I still have that briefcase but I don't use it anymore.  Instead, I use old backpacks that Mr F and Mr Bunches don't use for school.  So I have backpacks that have Sponge Bob, the Avengers, Star Wars, and Angry Birds.  People love them, and so do I.  


out the window and putting on my Buffalo Bills' Bruce Smith jersey

I do still have that, but my new go-to shirt is my Superman shirt with actual cape.

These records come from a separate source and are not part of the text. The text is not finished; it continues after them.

(** ** A profile that preflight does not look at *)

(** A driver that refuses the address [x]. *)
#[local] Instance toy_session : DriverSession () () () := {|
  ds_read_batch _ := sret [];
  ds_write_batch _ := sret [];
  ds_execute_command _ := sfail (mkDriverErrorInfo "unsupported" None false);
  ds_validate_address a :=
    if bool_decide (a = lit "x") then sfail (mkDriverErrorInfo "invalid_address" None false)
    else sret (mkAddressMetadata a None true true);
  ds_protocol_capabilities := sret (mkProtocolCapabilities true true true true true true true true true);
  ds_drop _ w := w;
|}.

#[local] Instance toy_factory : DriverFactory () () () () := {| df_create_driver _ _ _ w := (w, Ok ()) |}.

Definition toy_property (address : string) : ProfileProperty :=
  mkProfileProperty (lit "drive.speed") (lit address) DataType.U16 DataType.U16 None ONE 0 WriteRounding.Nearest
    true true None None None.

Definition toy_profile (id address : string) : DeviceProfile :=
  mkDeviceProfile (lit id) (lit "v") (lit "f") [] DomainKind.Drive (lit "modbus-tcp") [toy_property address] []
    (mkProfileCapabilities [] [] (mkAcquisitionConstraints None None None None) []).

Definition toy_profiles : ProfileRegistry :=
  {[ lit "good" := toy_profile "good" "40001"; lit "bad" := toy_profile "bad" "x" ]}.

(** The configuration with its devices in the opposite order. *)
Definition swapped_config : Z → CollectorConfig () :=
  config_of [sample_device "fan" "bad"; sample_device "pump" "good"].

(** The profiles with an address the driver accepts in both. *)
Definition repaired_profiles : ProfileRegistry :=
  {[ lit "good" := toy_profile "good" "40001"; lit "bad" := toy_profile "bad" "40001" ]}.

(** The fan's profile has an address the driver refuses, and preflight accepts
    it as if it had not .. *)
Lemma preflight_skips_witness :
  run_preflight (sample_config default_request_timeout_secs) toy_profiles () () = ((), Ok ()).
Proof.
  transitivity (run_preflight (sample_config default_request_timeout_secs) repaired_profiles () ()).
  - apply (preflight_skips (sample_config default_request_timeout_secs) toy_profiles repaired_profiles () ()). split.
    + intros spec Hin. change (spec ∈ [sample_device "pump" "good"]) in Hin.
      apply list_elem_of_singleton in Hin as ->. by vm_compute.
    + intros spec Hin. change (spec ∈ [sample_device "pump" "good"; sample_device "fan" "bad"]) in Hin.
      apply elem_of_cons in Hin as [->|Hin]; [by vm_compute|]. apply list_elem_of_singleton in Hin as ->. by vm_compute.
  - by vm_compute.
Defined.

(** .. and refuses it when the fan is listed first. *)
Example preflight_order :
  run_preflight (swapped_config default_request_timeout_secs) toy_profiles () () =
    ((), Err (mkPreflightFailure (lit "fan") "address_validates")).
Proof. by vm_compute. Qed.

Lemma preflight_sound_witness :
  Forall (statically_ok toy_profiles ()) (cf_devices (sample_config default_request_timeout_secs)).
Proof. apply (preflight_sound (sample_config default_request_timeout_secs) toy_profiles () () ()). by vm_compute. Defined.
(** Known tables that exist and hold at least one row. *)
Definition populated (db : Database) (n : string) : Prop :=
  ∃ t, db !! n = Some t ∧ (0 < size t)%nat.

#[local] Instance populated_dec db n : Decision (populated db n).
Proof.
  unfold populated. destruct (db !! n) as [t|].
  - destruct (decide (0 < size t)%nat) as [H|H].
    + left. eauto.
    + right. intros (t' & [= <-] & ?). contradiction.
  - right. intros (t' & [=] & _).
Defined.

(** The configuration key read back from a database, if the table and the
    row are there. *)
Definition storedRow (db : Database) (k : string) : option Row :=
  db !! "configuration" ≫= λ t : gmap string Row, t !! k.

(** ** Sample databases *)

(** A database file that has just been created. *)
Definition freshDb : Database := ∅.

(** [configuration] exists and holds one row. *)
Definition populatedDb : Database :=
  {[ "configuration" :=
       {[ "delete.me" := mkRow "will-be-lost" "2024-01-01 00:00:00" ]} ]}.

(** [configuration] exists and is empty. *)
Definition emptyConfigDb : Database := {[ "configuration" := ∅ ]}.

(** A reading of the SQL engine's clock. *)
Definition sampleNow : string := "2024-06-01 12:00:00".

(** ** Specification vocabulary for the configuration service *)

(** The default configuration with another database path, in the input
    format of [DEFAULT_CONFIG]. *)
Definition defaultWithPath (p : string) : AppConfigOf string :=
  mkAppConfig (thetaData DEFAULT_CONFIG) (processing DEFAULT_CONFIG) (mkDatabase p).

(** The field rules in the words of the specification: the URL scheme is
    http or https, the value is an integer from 1 to 10, the string is not
    empty, the date parses, the path ends in [.db]. *)
Definition ruleUrlScheme (v : string) : Prop :=
  Js.startsWith v "http://" = true ∨ Js.startsWith v "https://" = true.

Definition ruleIntegerRange (v : string) : Prop :=
  ∃ z : Z, 1 ≤ z ≤ 10 ∧ v = Js.Number_toString (Int z).

Definition ruleNonEmpty (v : string) : Prop := v ≠ "".

Definition ruleParseableDate {Pf : Platform} (v : string) : Prop :=
  Date_parse v ≠ InvalidDate.

Definition ruleDbSuffix (v : string) : Prop := Js.endsWith v ".db" = true.

(** What [validateByKey] tests for the request limit: the integer that
    [parseInt] reads from the front of the value. *)
Definition parsedOutOfRange (v : string) : Prop :=
  match Js.parseInt v with
  | NaN => True
  | Int z => z < 1 ∨ 10 < z
  end.



(** [configuration] holds one row: a database path without the suffix. *)
Definition textPathDb : Database :=
  {[ "configuration" := {[ "database.path" := mkRow "./database.txt" sampleNow ]} ]}.

(** A decoded configuration that satisfies the schema of [AppConfig]. *)
Definition validAppConfig (c : AppConfig) : Prop :=
  Js.test_httpUrl (baseUrl (thetaData c)) = true
  ∧ (∃ z, maxConcurrentRequests (thetaData c) = Int z ∧ 1 ≤ z ≤ 10)
  ∧ (1 ≤ String.length (outputDirectory (processing c)))%nat
  ∧ (1 ≤ String.length (tempDirectory (processing c)))%nat
  ∧ (1 ≤ String.length (path (database c)))%nat
  ∧ Js.test_dbSuffix (path (database c)) = true.

(** Serialize, then deserialize what was written. *)
Definition roundTrip {Pf : Platform} (c : AppConfig) : Exit Error AppConfig :=
  deserializeConfig (Record_fromEntries (serializeConfig (decoded c))).

(** The default configuration after validation, with the start date the
    reference platform reads from ["2024-01-01"]. *)
Definition defaultDecoded : AppConfig :=
  mkAppConfig (thetaData DEFAULT_CONFIG)
    (mkProcessing (TimeValue 1704067200000) "./data/parquet" "./data/temp")
    (database DEFAULT_CONFIG).

(** The same with half a second added to the start date, as validation
    makes it from ["2024-01-01T00:00:00.500Z"]. *)
Definition halfSecondLater : AppConfig :=
  mkAppConfig (thetaData DEFAULT_CONFIG)
    (mkProcessing (TimeValue 1704067200500) "./data/parquet" "./data/temp")
    (database DEFAULT_CONFIG).

(** ** Specification vocabulary for the cross-field rules *)

Section CrossFieldVocabulary.

Context {Pf : Platform} (env : Env) (config : AppConfig).

Definition outputAbsolute : string :=
  Js.path_resolve (cwd env) (outputDirectory (processing config)).

Definition tempAbsolute : string :=
  Js.path_resolve (cwd env) (tempDirectory (processing config)).

Definition dbDir : string :=
  Js.path_dirname (Js.path_resolve (cwd env) (path (database config))).







End CrossFieldVocabulary.

(** A process in [/home/user/project] at noon UTC on 2026-11-02, in the
    UTC zone. *)
Definition sampleEnv : Env := mkEnv "/home/user/project" 1793620800000 0.



(** ** Business days ([ConfigurationValidation.ts]) *)

(** [date.getDay()]: the day of the week of the local time, Sunday being 0;
    [NaN] for the invalid date. *)
Definition Date_getDay (tzOffset : Z) (date : JsDate) : JsNumber :=
  match date with
  | InvalidDate => NaN
  | TimeValue t => Int (((t + tzOffset) `div` Js.msPerDay + 4) `mod` 7)
  end.

(** [day !== n] for an integer literal [n]. *)
Definition Number_strictNe (day : JsNumber) (n : Z) : bool :=
  match day with
  | NaN => true
  | Int z => negb (bool_decide (z = n))
  end.

Definition isBusinessDay (env : Env) (date : JsDate) : bool :=
  let day := Date_getDay (tzOffset env) date in
  Number_strictNe day 0 && Number_strictNe day 6.

Definition validateBusinessDay {Pf : Platform} (env : Env) (dateStr : string)
  : Exit Error JsDate :=
  let date := Date_parse dateStr in
  match date with
  | InvalidDate =>
      Failure (ConfigurationValidationError "processing.startDate" dateStr
                 "Invalid date format")
  | TimeValue _ =>
      if negb (isBusinessDay env date) then
        Failure (ConfigurationValidationError "processing.startDate" dateStr
                   "Start date must be a business day (Monday-Friday)")
      else Success date
  end.
(** * flamslam-js: buffers, matrices, pool, pyramid and grayscale conversion

    A shallow embedding of the TypeScript sources

    - [core/data.ts]      (class [Data]),
    - [core/matrix.ts]    (class [Matrix]),
    - [core/pyramid.ts]   (class [Pyramid]),
    - [memory/pool.ts]    (class [PoolNode]),
    - [memory/cache.ts]   (class [Cache]),
    - [image/processing.ts] (class [ImageProcessing]),
    - [constants.ts]

    and the properties of the design document that concern them.

    Modelling conventions.

    - JavaScript objects live in an object store ([heap]); a reference is
      the index of the object in its table, so two references denote the
      same object exactly when they are equal.  Tables only grow: [new]
      appends, so a fresh object never aliases an existing one.
    - A method is a function [heap -> result A * heap]: the outcome is a
      value or a thrown error, and the store reached is returned in both
      cases (an exception leaves the mutations done before it in place).
    - Numbers are the mathematical integers, extended with [NaN] where the
      code can produce it (arithmetic on [undefined]).  JavaScript computes
      in binary64, which is exact on integers of magnitude below [2^53];
      the bitwise operators work on 32 bits and their wrap-around is
      written out ([to_int32]).
    - The luminance arithmetic is binary64 and is modelled with the
      primitive floats.
    - Built-ins ([ArrayBuffer], the typed arrays, [ToInt32]) follow
      ECMAScript; typed arrays use the byte order of the platform, taken
      little-endian.
    - [Matrix.copyTo] and the function handed to [Pyramid.build] are
      parameters of [Pyramid_build]; the element-wise copy itself, the
      constructor and [allocate] of [Pyramid], and [Keypoint] are not
      modelled. *)

From Stdlib Require Import ZArith List Lia Bool Floats Uint63.
From stdpp Require Import base list.

Open Scope Z_scope.

(* ================================================================== *)
(** ** JavaScript numbers and bitwise operators *)

Inductive number : Type :=
| Num (z : Z)
| NaN.

Definition nmul (a b : number) : number :=
  match a, b with
  | Num x, Num y => Num (x * y)
  | _, _ => NaN
  end.

Definition nadd (a b : number) : number :=
  match a, b with
  | Num x, Num y => Num (x + y)
  | _, _ => NaN
  end.

(** [a > b]; a comparison with [NaN] is false. *)
Definition ngt (a : number) (b : Z) : bool :=
  match a with
  | Num x => b <? x
  | NaN => false
  end.

(** ToInt32 on an integer: reduction modulo [2^32] into [-2^31, 2^31). *)
Definition to_int32 (z : Z) : Z := (z + 2^31) mod 2^32 - 2^31.

(** ToInt32 on a number: [NaN] becomes [0]. *)
Definition ToInt32 (n : number) : Z :=
  match n with
  | Num z => to_int32 z
  | NaN => 0
  end.

(** [a & b] on two numbers. *)
Definition bit_and (a b : number) : Z := Z.land (ToInt32 a) (ToInt32 b).

(** [a | 0] on an integer. *)
Definition or0 (z : Z) : Z := to_int32 z.

(* ================================================================== *)
(** ** Outcomes *)

Inductive error : Type :=
| RangeError       (* thrown by the ArrayBuffer and typed array constructors *)
| TypeError        (* property access on null or undefined *)
| CacheExhausted   (* Error('Cache exhausted ...') of Cache.get_buffer *)
| FuelExhausted.   (* a while loop of the model ran out of fuel: never a
                      JavaScript outcome, shown not to happen *)

Inductive result (A : Type) : Type :=
| Ok (a : A)
| Throw (e : error).

Arguments Ok {A} a.
Arguments Throw {A} e.

(* ================================================================== *)
(** ** constants.ts *)

Definition DataType_U8  : Z := 0x0100.
Definition DataType_S32 : Z := 0x0200.
Definition DataType_F32 : Z := 0x0400.
Definition DataType_S64 : Z := 0x0800.
Definition DataType_F64 : Z := 0x1000.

 and spending the day getting paid to talk about football.

pleh.

So I suppose that given all of that, The Best Job To Dream Of Having When You Get A Little Tired Of Having Your Own Job would be a subjective thing; it would, it would be reasonable to assume, depend on your own tastes and whims and whatever it is that's getting you down about your life at that given moment.

But it's not. It's an objective thing, because there is one job that, above all others, everyone in the world would want to have whenever they get a little tired of their own job. There is one occupation that, while very few people hold it now, everyone of us, when our own job gets tedious or annoying or hectic or just not good, everyone of us would or should be dreaming of having.

That job is: World Record Confirmer.

There could not be anything bad about that job. I've thought about this a lot today -- this being one of those days when I'm tired of my "job" and want to do something else -- and being the person who confirms for Guiness that a world record was or was not set could not possibly have any negatives.

Time pressures? Wrong-- none. People say they want to set a world record and you go confirm it. Neverending days at the office? Again, wrong; while you might sit for 72 hours watching someone balance an egg on their nose, when they drop that egg or hit 72 hours, it's over. Annoying competitors or counterparts? There's only one Guiness Book of World Records, so it's not like you'll have to deal with opponents contesting things with you.

As the World Record Confirmer, I would spend most of my time traveling the world and watching people achieve something they felt was amazing and fun, and confirming for them that they've achieved a personal best; what could be better than that? And if they fail, well, it's not like I'm telling them they have cancer or they're losing their house-- I just have to tell them, You just keep building that statue of Christopher Walken made out of discarded gumball machine toy-containing bubbles, and I'll be back in a few months to see if you've qualified, so even that aspect contains not sadness, but hope and the promise of better, greater things to come.

So days like today, when I'm sitting at my desk looking at the mountain of paper I've got to read before 5 p.m. -- or more likely 6 p.m. -- and I've taken a bunch of phone calls already and have more piled up, and the emails are crowding my inbox and outside it's 77 degrees and sunny but I'm wearing dress shoes and a tie, and glancing more and more at the pictures on my wall that I took on vacations that seem a long time ago, and replaying over and over "Wishing Well," on days like that, I like to kick back and imagine life as a shorts-wearing, t-shirt donning, world-traveling World Record Confirmer, shaking a kid's hand and telling him Awesome, Johnny, that is far and away the World's Fuzziest Guinea Pig, you're in the Book.

Then we all go buy a couple of scoops of happiness at my ice cream shop.



This post was written back when the celebrities were adopting all the babies in the world. Remember that fad? If you bought this t-shirt, you do.  


Celebrity Adoption:







So I must have been having a really bad day back then.  Six years later, I'm sitting in my office, surrounded by pictures of past vacations and a suit of armor and a pirate ship and a giant stuffed snake, and it's 77 degrees out again, but my attitude is entirely different; I'm about to go sue some debt collectors and then later on this afternoon I'll argue about property with someone and I got to lecture a lawyer today on what it means to be a parent (on behalf of my client, not me) and I can't imagine doing any other job than this, right now.